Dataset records
• • • •
(* ===== verification/Examples.v ===== *)
(** Concrete states of the model, and the theorems of the library applied to
    them: a kernel image with its layout, an allocator with pages, an address
    space with a mapped page, and a system with two processes. *)
From S2P Require Import Prelude Mem Context CString Snprintf Console Pmm Sv39 Vmm KernVm Kstate Robust Sched Space Process NewProc Syscall Strap System.

(** ** A layout *)

#[export] Instance sample_layout : Layout := {|
  _end := 0x80010000; _etext := 0x80008000; trap_sec_start := 0x80006000;
  smode_trap_vector := 0x80006004; smode_trap_handler_addr := 0x80001234 |}.

#[export] Instance sample_layout_ok : LayoutOk sample_layout.
Proof. by split. Qed.

(** ** A machine with two strings *)

Definition str_hello : list byte := String.list_byte_of_string "hello".
Definition str_42 : list byte := String.list_byte_of_string "-42".

Definition sample_machine : machine :=
  Machine (store_bytes (store_bytes ∅ 0x80020000 (str_hello ++ [Byte.x00]))
             0x80020100 (str_42 ++ [Byte.x00]))
          (replicate 31 7) ∅ 0 0 [].

Lemma sample_hello : cstr (smem sample_machine) 0x80020000 str_hello.
Proof. split; [apply (bool_decide_unpack _); vm_compute; exact I|by vm_compute]. Qed.

Lemma sample_42 : cstr (smem sample_machine) 0x80020100 str_42.
Proof. split; [apply (bool_decide_unpack _); vm_compute; exact I|by vm_compute]. Qed.

(** ** An allocator *)

(** Memory in which the pages [ps] are linked. *)
Fixpoint link_mem (ps : list Z) : memory :=
  match ps with
  | [] => ∅
  | p :: ps' => st64 (link_mem ps') p (List.hd 0 ps')
  end.

Lemma link_mem_linked ps :
  NoDup ps -> Forall ram_page ps -> linked (link_mem ps) (List.hd 0 ps) ps.
Proof.
  induction ps as [|p ps IH]; intros Hnd Hr; [done|].
  apply NoDup_cons in Hnd as [Hp Hnd]. apply Forall_cons in Hr as [Hrp Hr].
  split; [done|]. cbn [link_mem]. rewrite ld64_st64, u64_small.
  - eapply (linked_same (link_mem ps)); [|by apply IH]. intros q Hq. symmetry.
    rewrite Forall_forall in Hr. destruct (Hr q Hq) as (Hqa & _). destruct Hrp as (Hpa & _).
    apply storen_same_on. destruct (page_disjoint p q Hpa Hqa) as [?|?]; [by intros ->|..];
      consts; lia.
  - destruct ps as [|q ps]; [done|]. apply Forall_cons in Hr as [Hrq _].
    apply ram_page_pos in Hrq. simpl. lia.
Qed.
(* ===== verification/IsolationExamples.v ===== *)
(** The systems of ForkExamples.v and of BootExamples.v are partitioned; the
    theorems on isolation, on pages on demand and on the application in them. *)
From S2P Require Import Prelude Mem Context CString Snprintf Console Pmm Sv39 Vmm Space Kstate Sched Process NewProc Fork Syscall Strap User UserFork Isolation IsolationFork Paging IsolationTrap Spike Mmode Elf ElfLoad IsolationLoad App Examples BootExamples ForkExamples.

Lemma fork_used j q : used fork_kstate j q -> j = 0%nat /\ q = fork_parent.
Proof.
  intros [Hj Hst]. destruct j as [|j]; [split; [reflexivity|by injection Hj]|].
  exfalso. apply Hst. change (((fun i => set_pid i zero_process) <$> seqZ 1 31) !! j = Some q) in Hj.
  apply list_lookup_fmap_Some in Hj as (x & -> & _). reflexivity.
Qed.

Lemma fork_private_page taken p :
  (forall z, z ∈ taken -> z ∉ fork_free /\ z ∈ fork_pages) -> ram_page p -> p < 0x80010000 -> p <> fork_root ->
  private p fork_root taken fork_free.
Proof.
  intros Htk Hr Hp Hne. split; [exact Hr|exact Hne|..].
  - intros Hin. destruct (Htk p Hin) as [_ H%fork_pages_above]. lia.
  - intros (i & Hi & ->)%elem_of_page_seq. consts. lia.
Qed.

Lemma fork_user_pages va z flags :
  grants flags (fork_entries va) z -> flags <> 0 -> z ∈ [0x8000c000; 0x8000b000; fork_data_page].
Proof.
  intros Hg Hf. unfold fork_entries in Hg.
  destruct (map_all_cases (fun _ => 0) [(stack_va, 0x8000c000, stack_perm);
    (0x10000, 0x8000b000, stack_perm); (0x11000, fork_data_page, stack_perm)] va) as [E|(va0 & pa & perm & Hin & _ & E)];
    rewrite E in Hg.
  - destruct Hg as [Hg _]. rewrite Z.land_0_l in Hg. by destruct Hf.
  - rewrite !elem_of_cons, elem_of_nil in Hin. rewrite !elem_of_cons.
    destruct Hin as [[= -> -> ->]|[[= -> -> ->]|[[= -> -> ->]|[]]]];
      (apply grants_map_pte in Hg as ->; [tauto|by split_and!|by vm_compute]).
Qed.

Lemma fork_isolated : isolated fork_kstate fork_free.
Proof.
  destruct fork_mm_space as (m & taken & Htk & HA).
  apply (isolated_one fork_kstate 0 fork_parent m taken fork_free fork_entries HA fork_used).
  - intros z Hz. apply fork_private_page; [exact Htk|..];
      change (z ∈ [fork_frame; fork_info; 0x80008000]) in Hz; rewrite !elem_of_cons, elem_of_nil in Hz;
      destruct Hz as [->|[->|[->|[]]]]; first [by split_and!|reflexivity|discriminate].
  - intros va z _ Hg. apply fork_user_pages in Hg; [|discriminate].
    rewrite !elem_of_cons, elem_of_nil in Hg. split.
    + apply fork_private_page; [exact Htk|..]; destruct Hg as [->|[->|[->|[]]]];
        first [by split_and!|reflexivity|discriminate].
    + change (z ∉ [fork_frame; fork_info; 0x80008000]). rewrite !not_elem_of_cons.
      destruct Hg as [->|[->|[->|[]]]]; (split_and!; [discriminate..|apply not_elem_of_nil]).
Qed.

Lemma fork_entry va : 0 <= va < 2 ^ 39 -> entry (smem fork_kstate) fork_root va = fork_entries va.
Proof. destruct fork_mm_space as (m & taken & _ & HA). exact (as_entry _ _ _ _ _ _ HA va). Qed.

Lemma fork_used0 : used fork_kstate 0 fork_parent.
Proof. split; [reflexivity|discriminate]. Qed.

Lemma fork_data_writable : user_writable (smem fork_kstate) fork_parent 0x11008 fork_data_page.
Proof.
  split; [by split|]. change (pagetable fork_parent) with fork_root. rewrite fork_entry by (by split).
  split; vm_compute; reflexivity.
Qed.

Lemma user_stores_confined_witness :
  exists s', user_store 0x10100 0x11008 Byte.x07 fork_kstate = Ok tt s' /\ isolated s' fork_free /\
    load_bytes (smem s') (fork_data_page + 8) 1 = [Byte.x07] /\
    same_page fork_frame (smem fork_kstate) (smem s').
Proof.
  destruct (user_stores_confined 0x10100 0x11008 Byte.x07 fork_kstate 0 fork_parent (replicate 31 0)
    fork_free fork_data_page fork_isolated fork_user ltac:(discriminate) fork_data_writable)
    as (s' & E & HI & _ & _ & Em & _ & Hk & _).
  exists s'. split; [exact E|]. split; [exact HI|]. split.
  - rewrite Em. exact (load_store_bytes (smem fork_kstate) (fork_data_page + 8) [Byte.x07]).
  - apply (Hk 0%nat fork_parent fork_frame fork_used0). right. left.
Defined.

Lemma malloc_free_roundtrip_witness :
  exists s', (va <- sys_user_allocate_page ;; sys_user_free_page va) fork_kstate = Ok 0 s' /\
    g_ufree_page s' = PGSIZE /\ exists l', isolated s' (0x80014000 :: l').
Proof.
  assert (pte_valid (entry (smem fork_kstate) (pagetable fork_parent) 0) = false) as Hv.
  { change (pagetable fork_parent) with fork_root. rewrite fork_entry by (by split). vm_compute. reflexivity. }
  assert (page_aligned 0 /\ 0 <= 0 < MAXVA) as [Ha Hva] by (by split_and!).
  assert (2 < length (page_seq 0x80015000 19))%nat as Hl by (vm_compute; lia).
  pose proof (malloc_free_roundtrip fork_kstate 0x80014000 (page_seq 0x80015000 19) 0 fork_parent 0
    fork_isolated eq_refl fork_used0 Hl eq_refl Ha Hva Hv) as H.
  apply wp_ok in H. destruct H as (r & s' & E & H). destruct H as (Hr & Hg & _ & (taken & l' & _ & _ & HI) & _).
  rewrite Hr in E.
  exists s'. split; [exact E|]. split; [exact Hg|]. exists l'. exact HI.
Defined.

Lemma store_pages_in_witness :
  exists s' l', user_store 0x10100 0x400010 Byte.x07 fork_kstate = Ok tt s' /\ isolated s' l' /\
    load_bytes (smem s') 0x80014010 1 = [Byte.x07] /\ csr sepc (lget s') = 0x10100.
Proof.
  destruct (store_pages_in 0x10100 0x400010 Byte.x07 fork_kstate 0 fork_parent (replicate 31 0)
    0x80014000 (page_seq 0x80015000 19) fork_isolated fork_user ltac:(discriminate)
    ltac:(vm_compute; lia) ltac:(by split)
    ltac:(change (pagetable fork_parent) with fork_root; rewrite fork_entry by (by split); vm_compute; reflexivity))
    as (s' & taken & l' & E & _ & _ & HI & _ & _ & _ & Hepc & _ & Hb & _).
  exists s', l'. split; [exact E|]. split; [exact HI|]. split; [exact Hb|]. exact Hepc.
Defined.

Lemma fork_keeps_isolation_witness :
  exists s' l', do_fork (Some 0%nat) fork_kstate = Ok 1 s' /\ isolated s' l'.
Proof.
  assert (forall g, g ∈ fork_segs_ -> snd g = CODE_SEGMENT ->
    user_page (smem fork_kstate) fork_parent (fst g)
      (lookup_val (entry (smem fork_kstate) (pagetable fork_parent) (fst g)))) as Hcode.
  { intros g Hg Hc. unfold fork_segs_ in Hg. rewrite !elem_of_cons, elem_of_nil in Hg.
    destruct Hg as [->|[->|[]]]; [|discriminate Hc]. change (pagetable fork_parent) with fork_root.
    cbn [fst]. split; [by split|]. change (pagetable fork_parent) with fork_root.
    rewrite fork_entry by (by split). split; vm_compute; reflexivity. }
  assert (isolated fork_kstate (0x80014000 :: 0x80015000 :: 0x80016000 :: 0x80017000 :: 0x80018000 ::
    page_seq 0x80019000 15)) as HI0 by exact fork_isolated.
  pose proof (fork_keeps_isolation fork_kstate 0 fork_parent fork_segs_ 1 (set_pid 1 zero_process) [] 0x80014000
    0x80015000 0x80016000 0x80017000 0x80018000 (page_seq 0x80019000 15) HI0 fork_ok_sample Hcode) as H.
  apply wp_ok in H. destruct H as (r & s' & E & Hr & l' & HI). rewrite Hr in E.
  exists s', l'. exact (conj E HI).
Defined.

(** A tick of the timer. *)
Definition fork_timer : kstate := put_csr scause CAUSE_MTIMER_S_TRAP fork_kstate.

Definition back_in_user {A} (r : outcome kstate A) : bool :=
  match r with Stop SRet _ => true | _ => false end.

Lemma fork_timer_back : back_in_user (smode_trap_handler (A := unit) fork_timer) = true.
Proof. vm_compute. reflexivity. Qed.

Lemma fork_timer_runs : runs fork_free 0 fork_parent fork_timer.
Proof.
  apply (runs_quiet fork_free 0 fork_parent fork_kstate); [apply quiet_csr|].
  exact (conj fork_isolated (conj fork_used0 eq_refl)).
Qed.

Lemma fork_timer_light : light_trap fork_timer (trapframe fork_parent).
Proof.
  assert (csr scause (lget fork_timer) = CAUSE_MTIMER_S_TRAP) as E by (vm_compute; reflexivity).
  split; rewrite E; discriminate.
Qed.

Lemma light_traps_keep_isolation_witness :
  exists s', smode_trap_handler (A := unit) fork_timer = Stop SRet s' /\ isolated s' fork_free.
Proof.
  destruct fork_timer_runs as (HI & Hu & Hc).
  pose proof (light_traps_keep_isolation fork_timer 0 fork_parent fork_free HI Hc Hu fork_timer_light) as H.
  pose proof fork_timer_back as Hb. unfold wp in H.
  remember (smode_trap_handler fork_timer) as r eqn:Er. destruct r as [a s'|e s']; [destruct H|].
  destruct e; try discriminate Hb. exists s'. split; [reflexivity|exact (H eq_refl)].
Defined.

(** ** The application *)

(** The data page holds [flag], the page of the stack the buffer. *)
Definition flag_app : AppImage := {|
  app_entry := 0x10078; flag_addr := 0x11000; out_addr := stack_va + 0x800; access_pc := 0x10080;
  fork_pc := 0x10090; fork_pc' := 0x10100; grandchild_printu_pc := 0x10110;
  child_wait_pc := 0x10120; child_printu_pc := 0x10130; parent_wait_pc := 0x10140;
  parent_printu_pc := 0x10150; exit_pc := 0x10160 |}.

Definition grandchild_fmt : string := "Grandchild process end, flag = %d.
".
Definition grandchild_line : list byte := String.list_byte_of_string "Grandchild process end, flag = 2.
".

Lemma flag_is_private_witness :
  exists s', (store_flag (H0 := flag_app) 2 ;;; print_flag (H0 := flag_app) 0x10110 grandchild_fmt) fork_kstate = Ok 0 s' /\
    console (lget s') = [grandchild_line] /\ load_flag (H0 := flag_app) s' = Ok 2 s' /\ isolated s' fork_free.
Proof.
  assert (user_writable (smem fork_kstate) fork_parent 0x11000 fork_data_page) as Hw.
  { split; [by split|]. change (pagetable fork_parent) with fork_root. rewrite fork_entry by (by split).
    split; vm_compute; reflexivity. }
  assert (user_readable (smem fork_kstate) fork_parent 0x11000 fork_data_page) as Hr.
  { split; [by split|]. change (pagetable fork_parent) with fork_root. rewrite fork_entry by (by split).
    split; vm_compute; reflexivity. }
  assert (entry (smem fork_kstate) (pagetable fork_parent) (stack_va + 0x800) = map_pte 0x8000c000 stack_perm) as He
    by exact (wr_entry _ _ _ _ fork_writable).
  destruct (flag_is_private (AI := flag_app) 2 0x10110 grandchild_fmt grandchild_line fork_kstate 0 fork_parent
    (replicate 31 0) fork_free fork_data_page 0x8000c000 fork_isolated fork_user ltac:(discriminate) Hw Hr
    ltac:(vm_compute; congruence) ltac:(split; vm_compute; congruence) ltac:(split; vm_compute; congruence)
    ltac:(vm_compute; congruence) He ltac:(by split_and!) ltac:(discriminate)
    ltac:(vm_compute; reflexivity) ltac:(vm_compute; repeat constructor)
    ltac:(apply (bool_decide_unpack _); vm_compute; exact I)
    ltac:(apply (bool_decide_unpack _); vm_compute; exact I)) as (s' & E & Hc & Hf & _ & _ & _ & HI & _).
  exists s'. split; [exact E|]. split; [exact Hc|]. split; [exact Hf|exact HI].
Defined.

(** ** The loader *)

Definition loading_process : process := set_status READY loader_process.
Notation loading_kstate := (upd_proc 0 (set_status READY) (ik loader_image)).

Lemma loading_used j q : used loading_kstate j q -> j = 0%nat /\ q = loading_process.
Proof. intros [Hj _]. destruct j as [|j]; [split; [reflexivity|by injection Hj]|discriminate Hj]. Qed.

Lemma loader_space_pages z : z ∈ space_pages loading_process -> private z sample_root [] (sample_pages 8).
Proof.
  change (z ∈ [0x8000b000; 0x80000000; 0x8000c000] -> private z sample_root [] (sample_pages 8)).
  rewrite !elem_of_cons, elem_of_nil. intros [->|[->|[->|[]]]];
    (apply loader_private; [by split_and!|first [by left|right; vm_compute; discriminate]]).
Qed.

Lemma loading_isolated : isolated loading_kstate (sample_pages 8).
Proof.
  apply (isolated_one loading_kstate 0 loading_process (smem loader_space) [] (sample_pages 8) (fun _ => 0)
    loader_aspace loading_used loader_space_pages).
  intros va z _ [Hg _]. rewrite Z.land_0_l in Hg. discriminate Hg.
Qed.

Lemma elf_load_keeps_isolation_witness :
  exists s' l' q1 q2, elf_load (H0 := sample_elf_host) elfloader (ElfInfo (FFile 0) (Some 0%nat)) loader_image = Ok EL_OK s' /\
    isolated (upd_proc 0 (set_status READY) (ik s')) l' /\
    q1 ∈ sample_pages 8 /\ q1 ∉ l' /\ entry (smem s') sample_root 0x10000 = map_pte q1 elf_perm /\
    page_holds (smem s') q1 (le 8 0x13 ++ le 8 0x73) /\
    q2 ∈ sample_pages 8 /\ q2 ∉ l' /\ entry (smem s') sample_root 0x11000 = map_pte q2 elf_perm.
Proof.
  pose proof (as_entry _ _ _ _ _ _ loader_aspace) as He. pose proof (as_tree _ _ _ _ _ _ loader_aspace) as Ht.
  assert (private 0x8000a000 sample_root [] (sample_pages 8)) as Hp
    by (apply loader_private; [by split_and!|right; vm_compute; discriminate]).
  assert (READY <> FREE) as Hst by discriminate.
  assert (header_page 0x8000a000 sample_root [] (sample_pages 8)) as Hh
    by (split; [exact Hp|split; vm_compute; discriminate]).
  assert (forall j p, used loading_kstate j p -> ~ kernel_page (smem loader_image) p 0x8000a000) as Hk.
  { intros j p Hj. destruct (loading_used j p Hj) as [_ ->]. intros [Hin|Hin].
    - apply Ht in Hin. destruct Hin as [Hin|Hin]; [discriminate Hin|by apply elem_of_nil in Hin].
    - change (0x8000a000 ∈ [0x8000b000; 0x80000000; 0x8000c000]) in Hin.
      rewrite !elem_of_cons, elem_of_nil in Hin. destruct Hin as [E|[E|[E|[]]]]; discriminate E. }
  pose proof (elf_load_keeps_isolation (HH := sample_elf_host) sample_elf 0 3 0 loader_process READY
    0x8000a000 0x8000a000 64 2 0 loader_image [] (sample_pages 8) Hst loading_isolated
    (sample_loader_ok _ (He 0x10000 ltac:(by split)) (He 0x11000 ltac:(by split))) Ht Hh Hp Hk) as H.
  apply wp_ok in H. destruct H as (r & s' & E & Hr & l' & qs & HI & _ & Hlen & Hseg & _). rewrite Hr in E.
  rewrite sample_loadable in Hlen, Hseg. destruct qs as [|q1 [|q2 [|]]]; try discriminate Hlen.
  destruct (Hseg 0%nat _ q1 eq_refl eq_refl) as (L1 & N1 & E1 & P1 & _).
  destruct (Hseg 1%nat _ q2 eq_refl eq_refl) as (L2 & N2 & E2 & _).
  exists s', l', q1, q2.
  exact (conj E (conj HI (conj L1 (conj N1 (conj E1 (conj P1 (conj L2 (conj N2 E2)))))))).
Defined.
• • • •
What you will do: Within the entries, count the lines that contain the word "Prelude". Give that number and no more.

Exercise output: 2